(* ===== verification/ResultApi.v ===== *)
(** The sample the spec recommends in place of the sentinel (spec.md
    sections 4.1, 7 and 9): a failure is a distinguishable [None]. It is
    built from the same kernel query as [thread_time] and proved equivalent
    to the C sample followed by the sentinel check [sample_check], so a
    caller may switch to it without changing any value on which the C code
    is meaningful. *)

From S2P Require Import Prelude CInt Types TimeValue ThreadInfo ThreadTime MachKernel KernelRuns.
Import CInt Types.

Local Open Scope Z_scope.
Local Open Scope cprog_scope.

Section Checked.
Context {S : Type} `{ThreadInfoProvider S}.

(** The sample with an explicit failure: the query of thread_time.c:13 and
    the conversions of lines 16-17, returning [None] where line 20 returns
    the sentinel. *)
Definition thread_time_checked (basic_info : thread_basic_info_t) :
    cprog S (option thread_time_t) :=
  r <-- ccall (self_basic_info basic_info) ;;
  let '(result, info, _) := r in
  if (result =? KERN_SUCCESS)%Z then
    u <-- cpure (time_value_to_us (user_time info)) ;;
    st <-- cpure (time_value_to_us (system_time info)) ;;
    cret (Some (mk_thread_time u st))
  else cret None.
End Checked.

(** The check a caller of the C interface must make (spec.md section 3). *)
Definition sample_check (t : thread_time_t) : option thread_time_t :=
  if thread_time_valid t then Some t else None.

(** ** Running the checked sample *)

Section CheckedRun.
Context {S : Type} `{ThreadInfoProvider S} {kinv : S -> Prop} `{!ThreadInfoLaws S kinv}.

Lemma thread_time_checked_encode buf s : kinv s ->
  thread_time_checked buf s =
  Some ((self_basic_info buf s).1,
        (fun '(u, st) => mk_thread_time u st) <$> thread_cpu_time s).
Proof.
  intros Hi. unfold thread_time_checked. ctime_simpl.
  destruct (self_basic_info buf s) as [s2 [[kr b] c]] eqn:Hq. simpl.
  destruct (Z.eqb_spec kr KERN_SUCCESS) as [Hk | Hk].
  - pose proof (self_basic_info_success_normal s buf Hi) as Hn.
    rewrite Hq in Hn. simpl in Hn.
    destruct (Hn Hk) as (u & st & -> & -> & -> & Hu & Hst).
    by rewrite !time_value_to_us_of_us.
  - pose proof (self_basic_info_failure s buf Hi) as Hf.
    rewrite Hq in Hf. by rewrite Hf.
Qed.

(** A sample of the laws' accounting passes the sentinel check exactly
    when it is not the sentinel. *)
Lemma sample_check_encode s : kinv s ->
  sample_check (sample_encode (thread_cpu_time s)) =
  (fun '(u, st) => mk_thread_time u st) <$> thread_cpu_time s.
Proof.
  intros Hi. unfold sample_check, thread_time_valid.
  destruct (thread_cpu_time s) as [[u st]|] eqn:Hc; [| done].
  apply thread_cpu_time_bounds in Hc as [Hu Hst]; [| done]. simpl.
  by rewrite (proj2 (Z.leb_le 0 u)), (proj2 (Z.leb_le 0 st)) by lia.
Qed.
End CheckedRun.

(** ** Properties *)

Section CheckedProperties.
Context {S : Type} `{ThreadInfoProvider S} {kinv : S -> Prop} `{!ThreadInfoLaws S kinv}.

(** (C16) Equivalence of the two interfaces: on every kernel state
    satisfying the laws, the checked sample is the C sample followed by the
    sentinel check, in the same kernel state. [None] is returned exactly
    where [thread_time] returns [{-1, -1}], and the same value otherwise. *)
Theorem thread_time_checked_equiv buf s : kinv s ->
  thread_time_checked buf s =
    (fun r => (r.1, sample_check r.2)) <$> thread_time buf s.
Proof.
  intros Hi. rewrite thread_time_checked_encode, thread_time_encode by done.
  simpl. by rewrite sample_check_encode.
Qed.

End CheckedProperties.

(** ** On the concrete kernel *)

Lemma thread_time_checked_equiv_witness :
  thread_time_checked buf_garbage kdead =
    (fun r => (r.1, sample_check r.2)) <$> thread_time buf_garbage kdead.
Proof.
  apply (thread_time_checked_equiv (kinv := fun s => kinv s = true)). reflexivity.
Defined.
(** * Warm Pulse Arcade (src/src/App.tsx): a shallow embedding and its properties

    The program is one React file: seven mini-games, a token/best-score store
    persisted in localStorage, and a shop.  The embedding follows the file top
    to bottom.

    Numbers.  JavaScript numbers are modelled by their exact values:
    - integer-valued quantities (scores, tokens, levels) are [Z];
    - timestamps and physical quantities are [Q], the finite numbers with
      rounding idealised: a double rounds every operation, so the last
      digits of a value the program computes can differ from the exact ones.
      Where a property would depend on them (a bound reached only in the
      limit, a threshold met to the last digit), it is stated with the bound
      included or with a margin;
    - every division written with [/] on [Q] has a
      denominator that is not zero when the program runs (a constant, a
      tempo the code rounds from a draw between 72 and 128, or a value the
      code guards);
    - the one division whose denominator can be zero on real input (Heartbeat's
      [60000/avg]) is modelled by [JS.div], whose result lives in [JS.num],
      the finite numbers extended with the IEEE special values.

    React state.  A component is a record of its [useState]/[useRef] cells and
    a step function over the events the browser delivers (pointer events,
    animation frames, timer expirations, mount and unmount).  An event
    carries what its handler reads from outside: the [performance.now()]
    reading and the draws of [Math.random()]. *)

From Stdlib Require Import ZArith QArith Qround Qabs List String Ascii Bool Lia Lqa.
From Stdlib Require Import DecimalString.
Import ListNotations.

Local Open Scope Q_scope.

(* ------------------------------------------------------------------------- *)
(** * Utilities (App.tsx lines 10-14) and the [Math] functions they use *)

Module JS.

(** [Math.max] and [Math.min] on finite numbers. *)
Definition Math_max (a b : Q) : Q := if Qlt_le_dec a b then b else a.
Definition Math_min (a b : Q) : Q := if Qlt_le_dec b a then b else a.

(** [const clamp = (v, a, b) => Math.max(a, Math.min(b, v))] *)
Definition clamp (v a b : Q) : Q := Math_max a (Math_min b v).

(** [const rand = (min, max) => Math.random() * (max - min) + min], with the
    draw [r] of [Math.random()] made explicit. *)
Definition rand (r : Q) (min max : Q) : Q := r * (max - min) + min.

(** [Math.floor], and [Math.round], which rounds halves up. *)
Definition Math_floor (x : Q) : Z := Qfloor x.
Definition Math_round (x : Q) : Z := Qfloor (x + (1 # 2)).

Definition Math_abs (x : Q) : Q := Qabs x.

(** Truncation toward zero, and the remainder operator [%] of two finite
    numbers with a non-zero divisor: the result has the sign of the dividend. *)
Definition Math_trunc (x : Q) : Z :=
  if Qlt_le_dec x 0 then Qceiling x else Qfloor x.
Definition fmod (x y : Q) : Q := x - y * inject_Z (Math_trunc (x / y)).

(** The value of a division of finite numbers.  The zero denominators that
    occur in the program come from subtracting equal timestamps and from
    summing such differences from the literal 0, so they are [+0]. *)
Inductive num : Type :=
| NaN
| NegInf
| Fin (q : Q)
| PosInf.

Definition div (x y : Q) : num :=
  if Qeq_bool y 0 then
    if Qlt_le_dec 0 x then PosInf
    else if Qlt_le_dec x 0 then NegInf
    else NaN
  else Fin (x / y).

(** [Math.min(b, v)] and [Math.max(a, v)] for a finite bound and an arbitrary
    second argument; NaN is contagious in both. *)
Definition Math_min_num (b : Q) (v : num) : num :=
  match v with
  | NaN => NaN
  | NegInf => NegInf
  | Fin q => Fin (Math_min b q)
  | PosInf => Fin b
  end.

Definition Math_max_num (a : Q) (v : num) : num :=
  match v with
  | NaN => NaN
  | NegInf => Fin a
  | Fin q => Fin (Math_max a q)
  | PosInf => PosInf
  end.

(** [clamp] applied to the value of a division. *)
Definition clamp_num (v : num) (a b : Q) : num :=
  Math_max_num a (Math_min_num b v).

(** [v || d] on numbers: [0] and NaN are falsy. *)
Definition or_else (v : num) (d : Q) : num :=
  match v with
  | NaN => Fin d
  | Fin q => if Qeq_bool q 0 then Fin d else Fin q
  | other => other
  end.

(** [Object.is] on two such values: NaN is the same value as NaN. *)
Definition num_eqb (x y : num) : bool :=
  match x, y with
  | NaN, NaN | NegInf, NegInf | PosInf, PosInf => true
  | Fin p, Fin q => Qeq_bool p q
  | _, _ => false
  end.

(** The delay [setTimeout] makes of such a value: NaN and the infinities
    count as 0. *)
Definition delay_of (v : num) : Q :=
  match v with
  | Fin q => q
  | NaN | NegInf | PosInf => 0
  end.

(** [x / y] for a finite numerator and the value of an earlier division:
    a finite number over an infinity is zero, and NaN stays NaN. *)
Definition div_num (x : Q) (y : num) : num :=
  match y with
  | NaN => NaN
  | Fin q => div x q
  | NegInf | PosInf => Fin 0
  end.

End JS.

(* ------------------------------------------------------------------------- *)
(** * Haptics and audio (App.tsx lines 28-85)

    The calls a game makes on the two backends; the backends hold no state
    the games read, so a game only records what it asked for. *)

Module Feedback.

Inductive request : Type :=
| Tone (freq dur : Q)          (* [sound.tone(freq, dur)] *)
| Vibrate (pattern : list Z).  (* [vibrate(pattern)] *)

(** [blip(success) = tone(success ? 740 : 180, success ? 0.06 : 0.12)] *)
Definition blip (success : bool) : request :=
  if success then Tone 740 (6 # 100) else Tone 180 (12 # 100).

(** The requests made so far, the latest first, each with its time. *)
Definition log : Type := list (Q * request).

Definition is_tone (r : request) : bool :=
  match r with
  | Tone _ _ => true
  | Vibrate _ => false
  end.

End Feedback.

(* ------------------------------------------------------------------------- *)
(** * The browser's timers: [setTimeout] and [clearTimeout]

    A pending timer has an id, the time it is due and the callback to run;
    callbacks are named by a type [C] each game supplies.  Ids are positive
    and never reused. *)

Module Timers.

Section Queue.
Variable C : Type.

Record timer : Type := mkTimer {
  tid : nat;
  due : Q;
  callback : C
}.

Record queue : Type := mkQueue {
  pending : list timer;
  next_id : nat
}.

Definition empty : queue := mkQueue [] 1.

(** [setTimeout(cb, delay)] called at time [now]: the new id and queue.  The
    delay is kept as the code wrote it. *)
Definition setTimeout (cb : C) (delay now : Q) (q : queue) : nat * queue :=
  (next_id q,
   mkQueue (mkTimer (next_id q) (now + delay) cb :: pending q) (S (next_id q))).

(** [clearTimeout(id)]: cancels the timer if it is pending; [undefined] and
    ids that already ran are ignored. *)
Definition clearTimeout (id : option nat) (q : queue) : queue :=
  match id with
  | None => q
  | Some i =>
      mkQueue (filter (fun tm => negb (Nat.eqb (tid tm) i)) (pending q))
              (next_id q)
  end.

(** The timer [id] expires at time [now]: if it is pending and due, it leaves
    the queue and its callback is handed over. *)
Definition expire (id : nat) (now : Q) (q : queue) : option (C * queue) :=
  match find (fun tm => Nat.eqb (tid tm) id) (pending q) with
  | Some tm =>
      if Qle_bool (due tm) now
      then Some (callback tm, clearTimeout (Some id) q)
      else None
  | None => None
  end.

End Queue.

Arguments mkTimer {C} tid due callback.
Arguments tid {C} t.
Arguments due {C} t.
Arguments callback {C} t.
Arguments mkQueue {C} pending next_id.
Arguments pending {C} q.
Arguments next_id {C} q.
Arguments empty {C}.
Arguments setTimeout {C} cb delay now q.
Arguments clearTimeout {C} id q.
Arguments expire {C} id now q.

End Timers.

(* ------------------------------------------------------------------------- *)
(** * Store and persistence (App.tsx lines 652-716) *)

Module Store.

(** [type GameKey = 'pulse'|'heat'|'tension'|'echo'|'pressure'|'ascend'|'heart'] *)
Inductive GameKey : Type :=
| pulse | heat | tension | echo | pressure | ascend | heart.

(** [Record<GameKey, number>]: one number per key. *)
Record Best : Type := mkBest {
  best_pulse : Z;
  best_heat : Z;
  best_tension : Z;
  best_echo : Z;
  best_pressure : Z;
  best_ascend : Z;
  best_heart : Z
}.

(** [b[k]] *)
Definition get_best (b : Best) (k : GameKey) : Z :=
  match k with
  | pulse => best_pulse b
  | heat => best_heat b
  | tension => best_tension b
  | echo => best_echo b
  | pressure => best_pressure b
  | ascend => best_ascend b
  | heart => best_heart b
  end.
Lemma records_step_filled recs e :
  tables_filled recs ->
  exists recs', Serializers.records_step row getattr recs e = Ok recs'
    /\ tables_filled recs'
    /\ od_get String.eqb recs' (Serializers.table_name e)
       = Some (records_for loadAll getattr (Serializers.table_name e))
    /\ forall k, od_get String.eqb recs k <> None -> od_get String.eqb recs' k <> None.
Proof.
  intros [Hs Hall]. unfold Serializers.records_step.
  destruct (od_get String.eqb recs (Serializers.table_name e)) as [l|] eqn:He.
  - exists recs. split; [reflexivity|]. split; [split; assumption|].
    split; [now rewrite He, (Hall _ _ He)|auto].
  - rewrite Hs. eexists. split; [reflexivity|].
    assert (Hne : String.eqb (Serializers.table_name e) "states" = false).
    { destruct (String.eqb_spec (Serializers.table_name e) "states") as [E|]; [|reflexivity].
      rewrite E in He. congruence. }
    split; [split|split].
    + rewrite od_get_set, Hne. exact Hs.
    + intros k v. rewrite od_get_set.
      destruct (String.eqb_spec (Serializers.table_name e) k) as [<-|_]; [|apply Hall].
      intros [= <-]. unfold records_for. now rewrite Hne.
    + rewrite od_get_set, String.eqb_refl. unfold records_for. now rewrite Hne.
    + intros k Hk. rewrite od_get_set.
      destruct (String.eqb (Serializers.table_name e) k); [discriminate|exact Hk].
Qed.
————————
Assignment: Could you retype exactly the lines above, starting at the line that contains "(** ** Running the checked sample *)" and ending at the line that contains "destruct (Z.eqb_spec kr", and nothing more?

Solution to this task:
(** ** Running the checked sample *)

Section CheckedRun.
Context {S : Type} `{ThreadInfoProvider S} {kinv : S -> Prop} `{!ThreadInfoLaws S kinv}.

Lemma thread_time_checked_encode buf s : kinv s ->
  thread_time_checked buf s =
  Some ((self_basic_info buf s).1,
        (fun '(u, st) => mk_thread_time u st) <$> thread_cpu_time s).
Proof.
  intros Hi. unfold thread_time_checked. ctime_simpl.
  destruct (self_basic_info buf s) as [s2 [[kr b] c]] eqn:Hq. simpl.
  destruct (Z.eqb_spec kr KERN_SUCCESS) as [Hk | Hk].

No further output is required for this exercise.